Going down the data below, set down exactly the line with "fold k in Hs1." and each line after it through the line with "apply (rtc_l _ _ (NetworkTask (NetAwait AtRegister), x));"; no other lines.

Stored records
--- START ---

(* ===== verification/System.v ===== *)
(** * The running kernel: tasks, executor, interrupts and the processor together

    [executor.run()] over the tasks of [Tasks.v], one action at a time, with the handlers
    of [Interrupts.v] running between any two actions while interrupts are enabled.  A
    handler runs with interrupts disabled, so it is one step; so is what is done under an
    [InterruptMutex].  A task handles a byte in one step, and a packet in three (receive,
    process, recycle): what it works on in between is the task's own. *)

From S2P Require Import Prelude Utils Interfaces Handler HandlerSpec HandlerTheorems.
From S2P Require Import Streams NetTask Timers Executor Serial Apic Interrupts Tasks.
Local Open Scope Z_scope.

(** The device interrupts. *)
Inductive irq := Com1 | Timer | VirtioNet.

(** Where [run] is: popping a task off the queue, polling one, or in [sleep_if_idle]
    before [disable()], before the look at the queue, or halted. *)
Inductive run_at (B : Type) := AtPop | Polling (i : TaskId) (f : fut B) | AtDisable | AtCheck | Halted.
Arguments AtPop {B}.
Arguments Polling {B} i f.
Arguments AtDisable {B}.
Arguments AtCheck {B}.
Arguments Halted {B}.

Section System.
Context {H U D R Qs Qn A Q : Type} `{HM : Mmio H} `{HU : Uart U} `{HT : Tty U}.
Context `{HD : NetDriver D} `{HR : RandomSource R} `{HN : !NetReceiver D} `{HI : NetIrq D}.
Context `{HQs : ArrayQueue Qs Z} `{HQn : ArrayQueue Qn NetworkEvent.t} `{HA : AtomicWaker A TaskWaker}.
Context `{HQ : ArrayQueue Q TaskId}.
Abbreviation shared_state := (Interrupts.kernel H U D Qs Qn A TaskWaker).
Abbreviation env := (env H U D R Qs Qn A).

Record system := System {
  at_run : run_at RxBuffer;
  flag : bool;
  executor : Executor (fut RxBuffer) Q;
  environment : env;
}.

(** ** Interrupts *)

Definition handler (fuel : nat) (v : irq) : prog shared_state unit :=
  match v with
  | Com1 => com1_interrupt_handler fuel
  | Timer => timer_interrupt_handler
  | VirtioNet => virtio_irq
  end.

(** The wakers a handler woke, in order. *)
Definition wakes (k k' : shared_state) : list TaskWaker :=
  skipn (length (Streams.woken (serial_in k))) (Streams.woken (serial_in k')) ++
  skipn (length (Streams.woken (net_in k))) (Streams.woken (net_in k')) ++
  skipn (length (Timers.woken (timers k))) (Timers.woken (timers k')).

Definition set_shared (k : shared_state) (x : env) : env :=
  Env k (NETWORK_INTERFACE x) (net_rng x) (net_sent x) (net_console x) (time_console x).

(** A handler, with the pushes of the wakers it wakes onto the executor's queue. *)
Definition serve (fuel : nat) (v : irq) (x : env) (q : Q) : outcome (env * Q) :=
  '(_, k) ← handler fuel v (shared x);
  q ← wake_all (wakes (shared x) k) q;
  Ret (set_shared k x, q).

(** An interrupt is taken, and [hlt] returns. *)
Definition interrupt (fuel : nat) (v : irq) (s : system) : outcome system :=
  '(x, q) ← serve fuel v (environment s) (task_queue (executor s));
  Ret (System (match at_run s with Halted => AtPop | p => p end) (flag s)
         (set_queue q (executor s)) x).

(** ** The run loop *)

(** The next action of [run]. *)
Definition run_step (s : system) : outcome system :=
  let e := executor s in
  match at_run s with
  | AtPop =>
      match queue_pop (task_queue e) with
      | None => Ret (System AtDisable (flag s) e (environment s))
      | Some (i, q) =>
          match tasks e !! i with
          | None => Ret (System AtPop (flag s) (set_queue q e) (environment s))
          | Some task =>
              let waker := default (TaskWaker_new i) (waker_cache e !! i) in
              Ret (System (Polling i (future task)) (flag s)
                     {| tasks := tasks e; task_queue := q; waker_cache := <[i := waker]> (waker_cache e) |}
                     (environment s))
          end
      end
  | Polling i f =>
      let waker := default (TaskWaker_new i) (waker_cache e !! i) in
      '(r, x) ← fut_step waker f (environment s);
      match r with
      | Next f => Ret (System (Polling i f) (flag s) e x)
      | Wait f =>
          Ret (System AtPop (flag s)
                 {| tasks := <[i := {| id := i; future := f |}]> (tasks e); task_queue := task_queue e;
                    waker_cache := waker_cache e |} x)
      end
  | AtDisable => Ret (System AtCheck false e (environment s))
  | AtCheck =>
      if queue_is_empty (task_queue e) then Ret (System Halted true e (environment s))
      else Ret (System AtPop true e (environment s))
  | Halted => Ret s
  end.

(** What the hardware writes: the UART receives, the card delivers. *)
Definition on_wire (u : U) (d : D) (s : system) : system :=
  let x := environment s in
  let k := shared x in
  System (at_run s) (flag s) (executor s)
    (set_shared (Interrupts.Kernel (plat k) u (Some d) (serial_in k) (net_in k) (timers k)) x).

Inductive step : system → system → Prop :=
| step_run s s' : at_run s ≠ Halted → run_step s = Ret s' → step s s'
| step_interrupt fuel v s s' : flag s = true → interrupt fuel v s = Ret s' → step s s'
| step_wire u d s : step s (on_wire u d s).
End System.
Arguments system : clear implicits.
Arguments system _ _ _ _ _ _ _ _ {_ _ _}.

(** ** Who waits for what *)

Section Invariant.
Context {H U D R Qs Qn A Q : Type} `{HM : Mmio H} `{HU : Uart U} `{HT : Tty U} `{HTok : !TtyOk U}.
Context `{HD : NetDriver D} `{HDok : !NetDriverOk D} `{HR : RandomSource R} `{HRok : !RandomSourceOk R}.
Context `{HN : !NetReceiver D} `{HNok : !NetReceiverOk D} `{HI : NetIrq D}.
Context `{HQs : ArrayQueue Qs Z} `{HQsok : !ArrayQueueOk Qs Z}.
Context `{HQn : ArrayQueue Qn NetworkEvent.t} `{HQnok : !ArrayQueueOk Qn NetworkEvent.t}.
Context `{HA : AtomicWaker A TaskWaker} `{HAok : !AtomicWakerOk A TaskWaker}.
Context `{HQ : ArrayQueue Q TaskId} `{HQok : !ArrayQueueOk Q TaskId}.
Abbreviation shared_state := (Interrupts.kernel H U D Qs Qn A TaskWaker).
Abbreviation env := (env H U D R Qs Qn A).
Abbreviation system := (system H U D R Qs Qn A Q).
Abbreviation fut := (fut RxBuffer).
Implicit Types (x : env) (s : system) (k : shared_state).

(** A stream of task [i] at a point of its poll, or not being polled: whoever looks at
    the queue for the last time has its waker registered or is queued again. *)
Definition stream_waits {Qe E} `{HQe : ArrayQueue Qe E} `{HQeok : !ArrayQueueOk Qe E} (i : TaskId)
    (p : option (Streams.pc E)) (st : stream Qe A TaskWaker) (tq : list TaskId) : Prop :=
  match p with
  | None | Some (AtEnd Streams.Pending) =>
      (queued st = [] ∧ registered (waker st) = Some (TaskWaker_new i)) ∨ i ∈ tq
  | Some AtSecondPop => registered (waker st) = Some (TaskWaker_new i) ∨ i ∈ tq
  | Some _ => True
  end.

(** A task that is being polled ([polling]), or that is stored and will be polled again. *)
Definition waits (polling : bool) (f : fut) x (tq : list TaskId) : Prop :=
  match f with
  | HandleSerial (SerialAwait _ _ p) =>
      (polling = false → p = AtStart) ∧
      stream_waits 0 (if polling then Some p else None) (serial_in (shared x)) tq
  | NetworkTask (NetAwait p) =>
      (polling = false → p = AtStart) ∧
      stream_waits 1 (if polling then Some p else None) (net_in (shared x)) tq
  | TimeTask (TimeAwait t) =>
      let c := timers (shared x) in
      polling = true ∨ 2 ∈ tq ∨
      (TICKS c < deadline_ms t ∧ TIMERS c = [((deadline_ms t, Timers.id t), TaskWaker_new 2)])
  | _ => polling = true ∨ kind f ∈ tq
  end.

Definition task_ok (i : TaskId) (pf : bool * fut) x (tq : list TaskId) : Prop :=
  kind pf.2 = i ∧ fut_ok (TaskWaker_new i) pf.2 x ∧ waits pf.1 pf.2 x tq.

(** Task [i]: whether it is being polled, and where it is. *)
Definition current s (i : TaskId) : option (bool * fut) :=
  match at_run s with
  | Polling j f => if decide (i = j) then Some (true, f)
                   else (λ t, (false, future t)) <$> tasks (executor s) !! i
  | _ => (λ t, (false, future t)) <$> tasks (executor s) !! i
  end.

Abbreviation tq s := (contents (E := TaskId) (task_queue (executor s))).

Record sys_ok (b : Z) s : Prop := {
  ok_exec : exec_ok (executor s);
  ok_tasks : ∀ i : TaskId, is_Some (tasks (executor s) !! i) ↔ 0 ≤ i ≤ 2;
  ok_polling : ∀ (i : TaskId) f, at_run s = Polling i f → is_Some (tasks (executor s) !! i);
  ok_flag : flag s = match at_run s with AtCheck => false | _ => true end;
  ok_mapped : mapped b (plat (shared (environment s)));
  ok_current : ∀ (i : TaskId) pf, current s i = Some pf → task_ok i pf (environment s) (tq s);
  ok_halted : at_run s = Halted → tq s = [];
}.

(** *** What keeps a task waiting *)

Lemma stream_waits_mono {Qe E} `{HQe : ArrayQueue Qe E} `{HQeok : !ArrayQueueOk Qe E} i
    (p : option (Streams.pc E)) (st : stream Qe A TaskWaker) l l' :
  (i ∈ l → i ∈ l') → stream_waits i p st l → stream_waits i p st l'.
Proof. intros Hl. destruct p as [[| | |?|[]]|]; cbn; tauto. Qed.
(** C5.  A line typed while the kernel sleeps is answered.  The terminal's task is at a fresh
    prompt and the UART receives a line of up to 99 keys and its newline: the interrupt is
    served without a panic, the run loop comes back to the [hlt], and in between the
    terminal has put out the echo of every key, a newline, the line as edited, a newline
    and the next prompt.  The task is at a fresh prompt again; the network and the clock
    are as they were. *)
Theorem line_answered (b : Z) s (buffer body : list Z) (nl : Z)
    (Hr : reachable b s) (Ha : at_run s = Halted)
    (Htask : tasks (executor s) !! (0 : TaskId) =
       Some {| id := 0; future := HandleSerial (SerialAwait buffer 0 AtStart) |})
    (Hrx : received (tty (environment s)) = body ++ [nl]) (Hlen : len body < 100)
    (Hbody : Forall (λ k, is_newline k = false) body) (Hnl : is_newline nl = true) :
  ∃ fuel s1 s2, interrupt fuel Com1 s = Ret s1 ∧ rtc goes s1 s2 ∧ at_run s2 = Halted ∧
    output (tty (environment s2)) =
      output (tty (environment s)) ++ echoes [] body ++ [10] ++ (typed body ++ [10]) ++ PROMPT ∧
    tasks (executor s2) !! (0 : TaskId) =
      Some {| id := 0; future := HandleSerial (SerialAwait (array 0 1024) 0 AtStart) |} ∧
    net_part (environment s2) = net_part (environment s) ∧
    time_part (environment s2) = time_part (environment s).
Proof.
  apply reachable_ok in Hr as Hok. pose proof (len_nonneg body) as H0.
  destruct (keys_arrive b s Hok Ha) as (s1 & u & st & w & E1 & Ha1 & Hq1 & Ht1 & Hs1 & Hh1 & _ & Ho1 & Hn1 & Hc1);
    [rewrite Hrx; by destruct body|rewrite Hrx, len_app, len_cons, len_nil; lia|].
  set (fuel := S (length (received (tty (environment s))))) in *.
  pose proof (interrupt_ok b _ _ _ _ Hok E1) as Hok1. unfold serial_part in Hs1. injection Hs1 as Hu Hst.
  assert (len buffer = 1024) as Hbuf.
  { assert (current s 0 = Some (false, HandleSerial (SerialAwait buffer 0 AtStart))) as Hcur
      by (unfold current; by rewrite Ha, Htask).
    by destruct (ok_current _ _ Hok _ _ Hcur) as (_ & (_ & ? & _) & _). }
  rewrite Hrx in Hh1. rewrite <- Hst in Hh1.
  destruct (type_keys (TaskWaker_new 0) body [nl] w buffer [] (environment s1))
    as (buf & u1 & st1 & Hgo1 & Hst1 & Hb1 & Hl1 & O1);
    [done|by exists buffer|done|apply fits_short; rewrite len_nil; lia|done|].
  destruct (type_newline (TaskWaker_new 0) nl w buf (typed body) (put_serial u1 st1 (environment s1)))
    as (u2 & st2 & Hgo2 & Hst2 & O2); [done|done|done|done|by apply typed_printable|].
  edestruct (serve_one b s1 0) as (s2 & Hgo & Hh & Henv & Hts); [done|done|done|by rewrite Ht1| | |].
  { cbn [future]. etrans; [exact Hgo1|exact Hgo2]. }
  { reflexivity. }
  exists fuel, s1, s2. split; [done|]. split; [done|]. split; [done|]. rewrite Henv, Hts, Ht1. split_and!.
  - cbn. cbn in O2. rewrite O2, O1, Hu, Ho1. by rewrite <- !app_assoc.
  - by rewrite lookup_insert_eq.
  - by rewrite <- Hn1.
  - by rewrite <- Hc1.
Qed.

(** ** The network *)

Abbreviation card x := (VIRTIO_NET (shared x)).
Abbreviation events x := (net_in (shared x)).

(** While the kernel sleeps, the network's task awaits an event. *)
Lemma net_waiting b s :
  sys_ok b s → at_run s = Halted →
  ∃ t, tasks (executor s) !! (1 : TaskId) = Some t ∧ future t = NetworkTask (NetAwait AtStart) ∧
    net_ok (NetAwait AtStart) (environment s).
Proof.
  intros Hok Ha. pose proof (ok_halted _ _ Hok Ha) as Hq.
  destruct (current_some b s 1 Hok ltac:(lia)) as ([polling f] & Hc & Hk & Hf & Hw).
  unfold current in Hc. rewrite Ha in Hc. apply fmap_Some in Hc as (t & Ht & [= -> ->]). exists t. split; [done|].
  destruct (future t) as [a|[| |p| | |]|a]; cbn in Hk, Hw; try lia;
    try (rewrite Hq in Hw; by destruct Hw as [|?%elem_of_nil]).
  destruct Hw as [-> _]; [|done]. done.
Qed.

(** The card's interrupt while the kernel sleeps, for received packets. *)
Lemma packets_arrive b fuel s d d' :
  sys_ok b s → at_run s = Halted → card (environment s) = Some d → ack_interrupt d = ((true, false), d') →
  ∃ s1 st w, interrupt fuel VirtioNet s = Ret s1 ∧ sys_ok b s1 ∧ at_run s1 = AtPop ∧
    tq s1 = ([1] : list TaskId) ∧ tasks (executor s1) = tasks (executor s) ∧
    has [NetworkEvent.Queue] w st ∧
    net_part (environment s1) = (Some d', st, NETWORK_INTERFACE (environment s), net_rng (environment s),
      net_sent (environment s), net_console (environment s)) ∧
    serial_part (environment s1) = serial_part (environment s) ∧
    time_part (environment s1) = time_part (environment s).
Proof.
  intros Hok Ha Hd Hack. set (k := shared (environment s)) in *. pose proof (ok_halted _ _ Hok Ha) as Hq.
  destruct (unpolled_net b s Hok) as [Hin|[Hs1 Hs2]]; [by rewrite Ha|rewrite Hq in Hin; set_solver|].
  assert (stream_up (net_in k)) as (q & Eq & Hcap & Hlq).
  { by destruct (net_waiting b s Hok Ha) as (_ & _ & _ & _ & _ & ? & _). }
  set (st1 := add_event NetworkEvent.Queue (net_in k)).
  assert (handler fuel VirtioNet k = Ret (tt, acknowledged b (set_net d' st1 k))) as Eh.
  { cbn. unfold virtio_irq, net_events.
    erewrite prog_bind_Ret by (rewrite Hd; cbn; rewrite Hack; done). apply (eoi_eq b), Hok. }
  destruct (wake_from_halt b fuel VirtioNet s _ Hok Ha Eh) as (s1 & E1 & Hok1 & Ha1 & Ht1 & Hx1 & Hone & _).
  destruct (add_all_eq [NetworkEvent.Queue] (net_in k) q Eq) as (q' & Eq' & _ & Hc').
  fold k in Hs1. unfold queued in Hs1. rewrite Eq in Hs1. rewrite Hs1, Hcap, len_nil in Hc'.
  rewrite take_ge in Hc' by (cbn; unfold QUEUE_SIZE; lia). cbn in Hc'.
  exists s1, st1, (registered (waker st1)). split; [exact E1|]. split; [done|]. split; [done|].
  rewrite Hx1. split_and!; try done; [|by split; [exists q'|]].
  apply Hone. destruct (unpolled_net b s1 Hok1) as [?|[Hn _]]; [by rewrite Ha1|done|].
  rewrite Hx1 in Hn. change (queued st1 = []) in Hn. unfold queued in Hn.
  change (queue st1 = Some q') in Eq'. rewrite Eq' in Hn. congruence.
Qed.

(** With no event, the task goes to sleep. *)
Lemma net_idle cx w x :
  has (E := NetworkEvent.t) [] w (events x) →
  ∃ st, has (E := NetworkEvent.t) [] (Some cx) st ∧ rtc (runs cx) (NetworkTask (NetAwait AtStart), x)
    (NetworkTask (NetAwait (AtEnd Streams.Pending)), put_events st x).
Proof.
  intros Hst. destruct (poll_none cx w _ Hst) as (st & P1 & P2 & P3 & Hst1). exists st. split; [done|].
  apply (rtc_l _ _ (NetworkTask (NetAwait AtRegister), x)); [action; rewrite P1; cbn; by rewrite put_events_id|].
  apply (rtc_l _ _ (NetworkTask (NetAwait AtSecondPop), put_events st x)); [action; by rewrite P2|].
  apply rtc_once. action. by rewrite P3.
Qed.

--- END ---

## Result below
  fold k in Hs1. unfold queued in Hs1. rewrite Eq in Hs1. rewrite Hs1, Hcap, len_nil in Hc'.
  rewrite take_ge in Hc' by (cbn; unfold QUEUE_SIZE; lia). cbn in Hc'.
  exists s1, st1, (registered (waker st1)). split; [exact E1|]. split; [done|]. split; [done|].
  rewrite Hx1. split_and!; try done; [|by split; [exists q'|]].
  apply Hone. destruct (unpolled_net b s1 Hok1) as [?|[Hn _]]; [by rewrite Ha1|done|].
  rewrite Hx1 in Hn. change (queued st1 = []) in Hn. unfold queued in Hn.
  change (queue st1 = Some q') in Eq'. rewrite Eq' in Hn. congruence.
Qed.

(** With no event, the task goes to sleep. *)
Lemma net_idle cx w x :
  has (E := NetworkEvent.t) [] w (events x) →
  ∃ st, has (E := NetworkEvent.t) [] (Some cx) st ∧ rtc (runs cx) (NetworkTask (NetAwait AtStart), x)
    (NetworkTask (NetAwait (AtEnd Streams.Pending)), put_events st x).
Proof.
  intros Hst. destruct (poll_none cx w _ Hst) as (st & P1 & P2 & P3 & Hst1). exists st. split; [done|].
  apply (rtc_l _ _ (NetworkTask (NetAwait AtRegister), x)); [action; rewrite P1; cbn; by rewrite put_events_id|].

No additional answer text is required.